Elle s’appelait Sandrine, c’était sa fille. L’annonce le laissa totalement muet et idiot alors que sa fille, volubile et visiblement très heureuse, continuait à dérouler son histoire ahurissante, sans faire plus que ça attention à ses yeux désarçonnés dans un visage un peu plus pâle et cireux. Et sa mère, donc sa femme, cette gaupe d’Annie, était morte il y a deux mois d’un cancer du col de l’utérus. Oui, c’était encore sa femme, le divorce n’ayant jamais été prononcé, la faute à un dossier non transmis au tribunal, l’avocat n’étant pas seulement véreux, il était de plus d’une rare incompétence, et puis vous connaissez l’administration française. Sans compter les troubles de la guerre civile qui se préparait, ce qui avait dû compliquer les choses et le dossier a dû malencontreusement s’égarer. Elle tenait absolument à le voir avant leur départ en Guyane avec son futur mari ingénieur en aéronautique dont elle était si fière, le départ aurait lieu dans deux semaines, c’était tellement une aubaine de l’avoir enfin retrouvé depuis le temps qu’elle le cherchait ! S’il était libre, elle voulait absolument le convier ce soir, ou demain, après ce ne serait pas possible, il fallait partir voir les parents de son fiancé à Grenoble avant le grand départ vers l’aventure dans la jungle profonde, le mieux c’était ce soir si ça ne l’embêtait pas trop.
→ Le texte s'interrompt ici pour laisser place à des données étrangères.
(* ===== verification/DownlinkQueue.v ===== *)
(** * DownlinkQueue: the durable queue of display downlinks and its worker

    Models [DownlinkCommand], [DownlinkQueue] and [DownlinkWorker] of
    src/src/downlink_queue.py, with [get_queue_health] of
    src/src/routers/downlink_monitor.py.  The queue's state is in Redis; the functions
    take the store and the clock reading at which they run, the generated UUID of a new
    command, and the digest function of [hashlib] as a parameter.  The
    Prometheus counters and the log lines are not part of the state.

    [AbstractQueue] is what the queue promises: a list of pending commands in order,
    at most one per device; [Refinement] proves that the Redis code implements it. *)

From Stdlib Require Import QArith Qround.
From S2P Require Import Prelude PyUtils Json Redis RateLimit.

Open Scope Z_scope.

(** ** The command and its encodings *)

Record DownlinkCommand := mkCmd {
  id : string;
  device_eui : string;
  tenant_id : string;
  gateway_id : option string;
  payload : string;
  fport : Z;
  confirmed : bool;
  content_hash : string;
  created_at : Q;
  attempts : Z;
  last_error : option string;
  last_attempt_at : option Q;
  space_id : option string;
  trigger_source : option string;
}.

(** [json.dumps] of a flat dict *)
Inductive jval := JStr (s : string) | JLit (s : string).

Definition json_val (v : jval) : string := match v with JStr s => json_str s | JLit s => s end.

Definition json_dumps (d : list (string * jval)) : string :=
  "{" +:+ String.concat ", " (map (λ kv, json_str kv.1 +:+ ": " +:+ json_val kv.2) d) +:+ "}".

Definition jopt (o : option string) : jval := match o with Some s => JStr s | None => JLit "null" end.

(** [str(v) if v is not None else ""] *)
Definition str_or_empty (o : option string) : string := or_else o "".

Definition show_bool (b : bool) : string := if b then "True" else "False".

(** [d.get(k) or None] *)
Definition or_None (o : option string) : option string := if truthy o then o else None.

(** What [queue_downlink] does with the request: it accepts it or raises. *)
Abbreviation Network := (string → list Z → Z → bool → result string unit).

Section Queue.
Context {R : Redis} {F : PyFloat} (sha256_hexdigest : string → string).

Definition PENDING_KEY : string := "dl:pending".
Definition CMD_PREFIX : string := "dl:cmd:".
Definition LAST_HASH_PREFIX : string := "dl:last_hash:".
Definition DEAD_LETTER_KEY : string := "dl:dead".
Definition METRICS_PREFIX : string := "dl:metrics:".
Definition COALESCE_PREFIX : string := "dl:coalesce:".

Definition MAX_ATTEMPTS : Z := 5.
Definition BACKOFF_BASE_SECONDS : Z := 2.
Definition BACKOFF_MAX_SECONDS : Z := 60.
Definition CMD_TTL_SECONDS : Z := 3600.

Definition compute_content_hash (device_eui payload : string) (fport : Z) : string :=
  str_take 16 (sha256_hexdigest (device_eui +:+ ":" +:+ payload +:+ ":" +:+ show_Z fport)).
Il resta sans voix. Interdit. Trop d’informations d’un coup, il était incapable de tout trier et il accepta sans réfléchir l’invitation pour le soir même en bégayant à moitié de confusion, tenant à la main la carte de visite de bristol crème qu’elle avait pris dans un petit sac de cuir noir brillant pour la lui confier. Elle monta dans sa Mini Austin verte à bande blanche, ramena ses longues jambes fuselées dans l’habitacle, se débarrassa de ses talons aiguilles assortis à son sac pour pouvoir conduire et démarra sur les chapeaux de roues et le laissa là, interloqué. Elle était le portrait troublant de sa mère, du moins quand il l’avait courtisée à l’époque. Une vraie poupée de magazine de mode, comme elle. Il aimait beaucoup ses yeux pétillants et son rire.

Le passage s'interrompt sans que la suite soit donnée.